• [DATA SHOWN]:
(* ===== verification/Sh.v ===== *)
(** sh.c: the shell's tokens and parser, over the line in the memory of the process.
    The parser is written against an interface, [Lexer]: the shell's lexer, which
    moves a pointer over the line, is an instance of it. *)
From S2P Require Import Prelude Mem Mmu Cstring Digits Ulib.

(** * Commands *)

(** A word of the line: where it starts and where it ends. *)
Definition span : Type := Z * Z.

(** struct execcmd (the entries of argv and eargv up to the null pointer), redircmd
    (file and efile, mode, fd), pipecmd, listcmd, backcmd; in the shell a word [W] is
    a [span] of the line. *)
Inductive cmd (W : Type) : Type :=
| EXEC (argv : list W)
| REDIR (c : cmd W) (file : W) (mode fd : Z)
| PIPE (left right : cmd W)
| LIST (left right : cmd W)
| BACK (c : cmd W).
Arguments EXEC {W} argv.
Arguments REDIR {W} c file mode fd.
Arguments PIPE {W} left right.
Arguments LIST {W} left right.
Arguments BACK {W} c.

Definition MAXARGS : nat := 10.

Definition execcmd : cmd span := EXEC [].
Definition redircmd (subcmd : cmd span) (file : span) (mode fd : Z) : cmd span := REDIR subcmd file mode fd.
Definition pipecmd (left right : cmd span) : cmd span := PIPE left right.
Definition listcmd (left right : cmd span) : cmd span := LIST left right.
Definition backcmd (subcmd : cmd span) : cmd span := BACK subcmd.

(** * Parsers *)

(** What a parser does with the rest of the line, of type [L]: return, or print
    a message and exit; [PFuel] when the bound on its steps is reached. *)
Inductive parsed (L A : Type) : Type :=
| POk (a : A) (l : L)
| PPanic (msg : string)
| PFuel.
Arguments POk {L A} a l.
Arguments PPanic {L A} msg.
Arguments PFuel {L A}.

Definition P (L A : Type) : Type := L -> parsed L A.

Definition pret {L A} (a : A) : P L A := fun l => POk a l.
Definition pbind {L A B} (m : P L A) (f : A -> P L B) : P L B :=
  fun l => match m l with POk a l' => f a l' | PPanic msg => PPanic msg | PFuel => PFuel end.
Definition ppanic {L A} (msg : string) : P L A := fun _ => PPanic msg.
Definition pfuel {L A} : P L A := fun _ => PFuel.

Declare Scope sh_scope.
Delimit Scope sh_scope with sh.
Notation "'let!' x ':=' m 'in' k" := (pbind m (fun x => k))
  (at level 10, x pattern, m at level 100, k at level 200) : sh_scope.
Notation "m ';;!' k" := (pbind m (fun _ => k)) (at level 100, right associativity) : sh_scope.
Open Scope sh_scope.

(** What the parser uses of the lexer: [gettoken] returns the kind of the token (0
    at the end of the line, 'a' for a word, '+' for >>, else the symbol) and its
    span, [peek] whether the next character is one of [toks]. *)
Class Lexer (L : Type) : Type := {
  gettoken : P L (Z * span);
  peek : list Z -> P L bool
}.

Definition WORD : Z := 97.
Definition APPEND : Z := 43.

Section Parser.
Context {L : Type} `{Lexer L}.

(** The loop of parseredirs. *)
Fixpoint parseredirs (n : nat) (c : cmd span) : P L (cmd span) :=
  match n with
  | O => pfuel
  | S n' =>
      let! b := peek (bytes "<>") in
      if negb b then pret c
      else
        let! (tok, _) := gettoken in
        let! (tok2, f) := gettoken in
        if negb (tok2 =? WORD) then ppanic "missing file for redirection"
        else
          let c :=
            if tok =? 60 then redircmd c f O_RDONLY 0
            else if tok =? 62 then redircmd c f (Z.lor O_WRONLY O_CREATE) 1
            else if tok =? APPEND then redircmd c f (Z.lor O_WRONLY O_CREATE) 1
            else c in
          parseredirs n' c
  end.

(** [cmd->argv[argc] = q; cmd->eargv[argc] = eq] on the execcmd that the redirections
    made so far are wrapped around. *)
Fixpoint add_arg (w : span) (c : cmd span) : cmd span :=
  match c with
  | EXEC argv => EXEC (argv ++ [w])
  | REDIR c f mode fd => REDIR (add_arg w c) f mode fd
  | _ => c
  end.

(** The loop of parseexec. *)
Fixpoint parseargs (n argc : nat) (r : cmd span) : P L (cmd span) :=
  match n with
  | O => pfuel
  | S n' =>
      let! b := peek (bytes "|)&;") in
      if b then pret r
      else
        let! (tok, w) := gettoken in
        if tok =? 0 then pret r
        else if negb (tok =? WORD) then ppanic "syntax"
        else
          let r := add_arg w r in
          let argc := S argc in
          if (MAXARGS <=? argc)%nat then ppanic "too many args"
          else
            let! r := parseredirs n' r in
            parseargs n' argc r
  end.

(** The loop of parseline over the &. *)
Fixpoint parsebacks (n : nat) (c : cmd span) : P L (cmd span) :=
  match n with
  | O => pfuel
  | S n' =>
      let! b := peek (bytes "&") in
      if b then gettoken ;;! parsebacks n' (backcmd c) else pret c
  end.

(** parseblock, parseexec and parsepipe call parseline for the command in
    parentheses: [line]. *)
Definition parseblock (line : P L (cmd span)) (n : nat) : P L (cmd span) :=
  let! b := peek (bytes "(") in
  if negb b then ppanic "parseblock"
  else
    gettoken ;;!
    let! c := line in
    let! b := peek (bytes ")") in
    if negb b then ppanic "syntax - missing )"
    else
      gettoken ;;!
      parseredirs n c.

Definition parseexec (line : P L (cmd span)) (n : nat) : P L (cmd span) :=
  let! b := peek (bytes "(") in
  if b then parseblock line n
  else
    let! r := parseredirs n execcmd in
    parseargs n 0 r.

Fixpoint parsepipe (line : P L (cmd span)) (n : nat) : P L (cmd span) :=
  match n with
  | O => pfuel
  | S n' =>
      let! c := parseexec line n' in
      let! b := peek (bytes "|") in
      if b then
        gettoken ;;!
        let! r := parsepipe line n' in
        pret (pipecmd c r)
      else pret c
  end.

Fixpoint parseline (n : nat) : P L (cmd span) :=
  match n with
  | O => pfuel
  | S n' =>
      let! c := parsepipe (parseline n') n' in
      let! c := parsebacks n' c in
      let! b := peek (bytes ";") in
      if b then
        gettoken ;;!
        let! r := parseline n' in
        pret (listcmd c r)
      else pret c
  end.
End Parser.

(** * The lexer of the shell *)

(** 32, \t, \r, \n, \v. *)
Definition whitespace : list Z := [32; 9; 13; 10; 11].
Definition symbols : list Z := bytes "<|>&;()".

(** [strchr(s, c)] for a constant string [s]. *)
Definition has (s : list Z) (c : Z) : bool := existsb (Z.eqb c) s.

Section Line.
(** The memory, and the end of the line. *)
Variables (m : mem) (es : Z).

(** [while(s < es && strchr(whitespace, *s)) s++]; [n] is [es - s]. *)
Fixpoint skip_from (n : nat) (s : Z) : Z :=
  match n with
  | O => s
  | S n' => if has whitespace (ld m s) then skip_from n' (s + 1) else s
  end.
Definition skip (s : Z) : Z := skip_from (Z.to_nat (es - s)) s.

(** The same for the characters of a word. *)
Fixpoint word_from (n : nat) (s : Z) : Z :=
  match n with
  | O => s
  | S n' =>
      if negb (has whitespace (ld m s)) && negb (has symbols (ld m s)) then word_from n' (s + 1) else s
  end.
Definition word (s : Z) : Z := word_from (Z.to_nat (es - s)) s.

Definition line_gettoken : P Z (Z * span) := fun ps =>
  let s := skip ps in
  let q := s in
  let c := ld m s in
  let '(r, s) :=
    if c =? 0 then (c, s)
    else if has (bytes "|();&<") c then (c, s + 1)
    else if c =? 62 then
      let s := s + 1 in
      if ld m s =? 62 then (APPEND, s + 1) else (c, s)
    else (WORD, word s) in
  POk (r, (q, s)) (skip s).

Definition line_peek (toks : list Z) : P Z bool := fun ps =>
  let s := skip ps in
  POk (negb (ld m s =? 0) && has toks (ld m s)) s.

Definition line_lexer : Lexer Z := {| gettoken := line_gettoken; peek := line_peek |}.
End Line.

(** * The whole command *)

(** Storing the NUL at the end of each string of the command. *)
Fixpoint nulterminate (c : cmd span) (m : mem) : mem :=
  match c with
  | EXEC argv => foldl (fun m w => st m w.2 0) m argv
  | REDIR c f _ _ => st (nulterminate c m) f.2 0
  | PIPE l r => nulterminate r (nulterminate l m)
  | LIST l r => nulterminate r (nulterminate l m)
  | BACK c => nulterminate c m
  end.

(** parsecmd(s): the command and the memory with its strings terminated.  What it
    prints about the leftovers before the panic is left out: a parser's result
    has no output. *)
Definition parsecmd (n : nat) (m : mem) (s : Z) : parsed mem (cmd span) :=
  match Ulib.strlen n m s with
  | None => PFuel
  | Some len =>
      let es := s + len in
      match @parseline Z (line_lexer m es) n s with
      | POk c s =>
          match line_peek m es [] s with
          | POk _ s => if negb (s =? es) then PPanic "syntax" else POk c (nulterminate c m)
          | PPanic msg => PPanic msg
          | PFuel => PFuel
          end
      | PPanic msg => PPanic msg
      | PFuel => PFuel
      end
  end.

• [PROMPT]: Where the string "loop" turns up in a line of the data above, copy that whole line.

• [OUTPUT OF THE TASK]:
(** The loop of parseredirs. *)
(** The loop of parseexec. *)
(** The loop of parseline over the &. *)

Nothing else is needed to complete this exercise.